Problem to solve | Repeat verbatim, and only, the lines of the data below, beginning at the line that contains "destruct (f x)" and stopping after the line that contains "(forall d, dq_search".

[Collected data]
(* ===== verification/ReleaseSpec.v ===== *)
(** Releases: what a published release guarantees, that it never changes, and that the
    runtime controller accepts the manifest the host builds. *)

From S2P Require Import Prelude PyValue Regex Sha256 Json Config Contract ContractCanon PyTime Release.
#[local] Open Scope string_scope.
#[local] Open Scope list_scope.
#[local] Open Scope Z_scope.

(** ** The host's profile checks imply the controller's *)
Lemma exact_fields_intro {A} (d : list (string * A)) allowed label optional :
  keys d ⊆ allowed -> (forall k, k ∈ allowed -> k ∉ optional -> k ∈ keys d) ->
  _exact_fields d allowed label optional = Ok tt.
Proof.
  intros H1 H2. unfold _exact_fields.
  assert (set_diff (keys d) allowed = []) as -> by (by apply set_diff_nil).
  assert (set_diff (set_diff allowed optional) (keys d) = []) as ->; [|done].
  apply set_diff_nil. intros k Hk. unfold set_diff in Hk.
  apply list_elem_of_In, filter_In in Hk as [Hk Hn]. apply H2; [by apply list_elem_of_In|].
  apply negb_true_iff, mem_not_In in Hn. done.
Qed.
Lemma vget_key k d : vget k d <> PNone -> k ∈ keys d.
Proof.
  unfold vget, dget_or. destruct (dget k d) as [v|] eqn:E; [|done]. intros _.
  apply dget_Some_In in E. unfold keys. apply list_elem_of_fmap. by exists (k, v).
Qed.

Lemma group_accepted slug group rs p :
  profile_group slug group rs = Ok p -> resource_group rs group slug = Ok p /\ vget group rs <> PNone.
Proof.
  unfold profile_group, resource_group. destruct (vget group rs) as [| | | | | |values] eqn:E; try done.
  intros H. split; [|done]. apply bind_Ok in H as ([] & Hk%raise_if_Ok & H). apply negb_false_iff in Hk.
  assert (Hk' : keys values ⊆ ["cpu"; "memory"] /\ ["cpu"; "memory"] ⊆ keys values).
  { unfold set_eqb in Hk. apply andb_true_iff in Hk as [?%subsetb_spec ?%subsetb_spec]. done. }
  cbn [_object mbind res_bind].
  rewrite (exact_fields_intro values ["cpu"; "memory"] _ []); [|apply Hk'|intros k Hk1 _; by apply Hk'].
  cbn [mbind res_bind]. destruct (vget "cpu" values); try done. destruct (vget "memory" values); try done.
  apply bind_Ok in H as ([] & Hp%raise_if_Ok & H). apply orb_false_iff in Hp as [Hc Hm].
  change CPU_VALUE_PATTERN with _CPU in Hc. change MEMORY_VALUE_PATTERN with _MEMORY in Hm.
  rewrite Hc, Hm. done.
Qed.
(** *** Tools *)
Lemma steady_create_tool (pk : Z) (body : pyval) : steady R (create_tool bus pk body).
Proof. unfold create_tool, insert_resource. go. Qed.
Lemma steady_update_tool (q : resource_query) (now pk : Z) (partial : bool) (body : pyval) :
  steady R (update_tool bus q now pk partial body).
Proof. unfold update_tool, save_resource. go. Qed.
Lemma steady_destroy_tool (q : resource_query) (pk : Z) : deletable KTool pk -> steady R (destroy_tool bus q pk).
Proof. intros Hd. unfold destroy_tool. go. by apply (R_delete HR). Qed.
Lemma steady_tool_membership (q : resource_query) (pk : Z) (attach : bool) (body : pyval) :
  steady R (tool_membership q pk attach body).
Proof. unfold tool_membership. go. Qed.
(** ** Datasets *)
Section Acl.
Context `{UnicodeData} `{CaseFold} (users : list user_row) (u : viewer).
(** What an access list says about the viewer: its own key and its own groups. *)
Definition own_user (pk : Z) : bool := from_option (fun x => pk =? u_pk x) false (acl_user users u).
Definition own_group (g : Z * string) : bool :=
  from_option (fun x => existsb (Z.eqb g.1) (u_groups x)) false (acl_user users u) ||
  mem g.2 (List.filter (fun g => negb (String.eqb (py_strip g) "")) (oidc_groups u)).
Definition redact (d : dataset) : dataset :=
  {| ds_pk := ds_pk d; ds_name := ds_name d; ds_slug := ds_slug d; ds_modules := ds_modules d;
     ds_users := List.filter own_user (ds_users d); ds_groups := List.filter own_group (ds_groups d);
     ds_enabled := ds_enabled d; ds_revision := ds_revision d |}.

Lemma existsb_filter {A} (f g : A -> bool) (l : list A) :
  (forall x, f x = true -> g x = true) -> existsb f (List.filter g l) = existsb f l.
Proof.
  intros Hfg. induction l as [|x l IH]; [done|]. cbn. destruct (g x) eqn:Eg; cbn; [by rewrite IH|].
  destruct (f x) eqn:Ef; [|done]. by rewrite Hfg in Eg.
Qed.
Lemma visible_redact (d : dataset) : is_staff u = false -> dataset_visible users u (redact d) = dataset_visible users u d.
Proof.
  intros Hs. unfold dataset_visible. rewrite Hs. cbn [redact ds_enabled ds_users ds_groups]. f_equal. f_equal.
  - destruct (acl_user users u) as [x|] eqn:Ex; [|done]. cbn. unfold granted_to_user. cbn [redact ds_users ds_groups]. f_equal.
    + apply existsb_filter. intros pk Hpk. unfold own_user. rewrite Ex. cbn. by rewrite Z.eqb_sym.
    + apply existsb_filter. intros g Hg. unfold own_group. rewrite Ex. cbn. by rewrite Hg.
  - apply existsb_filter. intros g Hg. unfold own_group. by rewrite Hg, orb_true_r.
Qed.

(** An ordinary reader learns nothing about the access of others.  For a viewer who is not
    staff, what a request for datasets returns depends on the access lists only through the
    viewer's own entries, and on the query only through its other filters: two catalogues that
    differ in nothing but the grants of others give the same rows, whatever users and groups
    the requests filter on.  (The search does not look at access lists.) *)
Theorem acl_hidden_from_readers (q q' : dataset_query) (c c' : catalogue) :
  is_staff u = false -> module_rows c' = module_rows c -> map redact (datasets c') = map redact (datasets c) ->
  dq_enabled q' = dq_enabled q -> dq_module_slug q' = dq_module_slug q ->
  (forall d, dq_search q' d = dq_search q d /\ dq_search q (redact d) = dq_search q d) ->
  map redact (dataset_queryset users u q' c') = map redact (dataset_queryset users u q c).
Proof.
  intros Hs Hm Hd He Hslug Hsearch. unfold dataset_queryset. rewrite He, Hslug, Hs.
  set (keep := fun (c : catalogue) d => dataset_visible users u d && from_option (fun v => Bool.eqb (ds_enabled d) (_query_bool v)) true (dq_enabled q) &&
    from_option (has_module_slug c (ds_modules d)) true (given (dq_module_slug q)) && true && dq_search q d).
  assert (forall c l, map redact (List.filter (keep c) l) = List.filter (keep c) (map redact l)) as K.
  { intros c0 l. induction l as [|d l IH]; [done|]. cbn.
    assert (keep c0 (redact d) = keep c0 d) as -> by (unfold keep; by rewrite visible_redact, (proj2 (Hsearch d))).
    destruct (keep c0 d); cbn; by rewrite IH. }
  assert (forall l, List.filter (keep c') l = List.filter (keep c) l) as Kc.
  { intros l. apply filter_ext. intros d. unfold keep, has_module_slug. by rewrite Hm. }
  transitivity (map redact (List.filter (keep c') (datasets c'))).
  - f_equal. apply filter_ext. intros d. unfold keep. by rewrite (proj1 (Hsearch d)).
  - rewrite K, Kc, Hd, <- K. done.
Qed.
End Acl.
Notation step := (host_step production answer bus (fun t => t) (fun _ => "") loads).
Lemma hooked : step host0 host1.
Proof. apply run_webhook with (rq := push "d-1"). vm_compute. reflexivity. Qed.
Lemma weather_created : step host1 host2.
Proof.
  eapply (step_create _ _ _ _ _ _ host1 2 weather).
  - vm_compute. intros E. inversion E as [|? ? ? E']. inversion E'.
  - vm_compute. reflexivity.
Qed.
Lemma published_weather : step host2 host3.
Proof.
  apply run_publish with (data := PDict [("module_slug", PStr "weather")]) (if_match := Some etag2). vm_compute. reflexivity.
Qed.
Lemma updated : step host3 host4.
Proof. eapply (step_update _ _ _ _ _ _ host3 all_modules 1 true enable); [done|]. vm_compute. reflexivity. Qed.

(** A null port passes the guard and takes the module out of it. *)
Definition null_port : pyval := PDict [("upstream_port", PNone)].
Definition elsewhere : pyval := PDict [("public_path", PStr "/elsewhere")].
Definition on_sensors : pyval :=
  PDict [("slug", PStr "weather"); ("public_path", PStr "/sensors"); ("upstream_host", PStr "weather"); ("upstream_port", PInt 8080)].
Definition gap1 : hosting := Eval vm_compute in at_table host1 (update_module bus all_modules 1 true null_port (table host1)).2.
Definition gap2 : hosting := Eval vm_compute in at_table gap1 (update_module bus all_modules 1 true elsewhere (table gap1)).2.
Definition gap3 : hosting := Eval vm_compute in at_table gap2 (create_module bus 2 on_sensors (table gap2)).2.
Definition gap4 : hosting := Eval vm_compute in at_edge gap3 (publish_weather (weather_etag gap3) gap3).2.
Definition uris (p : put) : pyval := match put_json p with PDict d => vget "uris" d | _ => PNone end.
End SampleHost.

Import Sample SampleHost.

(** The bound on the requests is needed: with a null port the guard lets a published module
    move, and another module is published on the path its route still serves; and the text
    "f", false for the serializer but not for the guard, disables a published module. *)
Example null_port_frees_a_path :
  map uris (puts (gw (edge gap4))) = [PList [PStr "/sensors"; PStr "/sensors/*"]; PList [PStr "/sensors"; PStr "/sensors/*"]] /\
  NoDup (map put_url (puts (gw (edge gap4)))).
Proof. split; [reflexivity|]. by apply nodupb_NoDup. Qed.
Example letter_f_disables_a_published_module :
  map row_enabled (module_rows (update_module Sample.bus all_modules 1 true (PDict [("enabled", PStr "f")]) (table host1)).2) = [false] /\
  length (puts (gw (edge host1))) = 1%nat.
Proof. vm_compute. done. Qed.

Answer for the task |
  destruct (f x) eqn:Ef; [|done]. by rewrite Hfg in Eg.
Qed.
Lemma visible_redact (d : dataset) : is_staff u = false -> dataset_visible users u (redact d) = dataset_visible users u d.
Proof.
  intros Hs. unfold dataset_visible. rewrite Hs. cbn [redact ds_enabled ds_users ds_groups]. f_equal. f_equal.
  - destruct (acl_user users u) as [x|] eqn:Ex; [|done]. cbn. unfold granted_to_user. cbn [redact ds_users ds_groups]. f_equal.
    + apply existsb_filter. intros pk Hpk. unfold own_user. rewrite Ex. cbn. by rewrite Z.eqb_sym.
    + apply existsb_filter. intros g Hg. unfold own_group. rewrite Ex. cbn. by rewrite Hg.
  - apply existsb_filter. intros g Hg. unfold own_group. by rewrite Hg, orb_true_r.
Qed.

(** An ordinary reader learns nothing about the access of others.  For a viewer who is not
    staff, what a request for datasets returns depends on the access lists only through the
    viewer's own entries, and on the query only through its other filters: two catalogues that
    differ in nothing but the grants of others give the same rows, whatever users and groups
    the requests filter on.  (The search does not look at access lists.) *)
Theorem acl_hidden_from_readers (q q' : dataset_query) (c c' : catalogue) :
  is_staff u = false -> module_rows c' = module_rows c -> map redact (datasets c') = map redact (datasets c) ->
  dq_enabled q' = dq_enabled q -> dq_module_slug q' = dq_module_slug q ->
  (forall d, dq_search q' d = dq_search q d /\ dq_search q (redact d) = dq_search q d) ->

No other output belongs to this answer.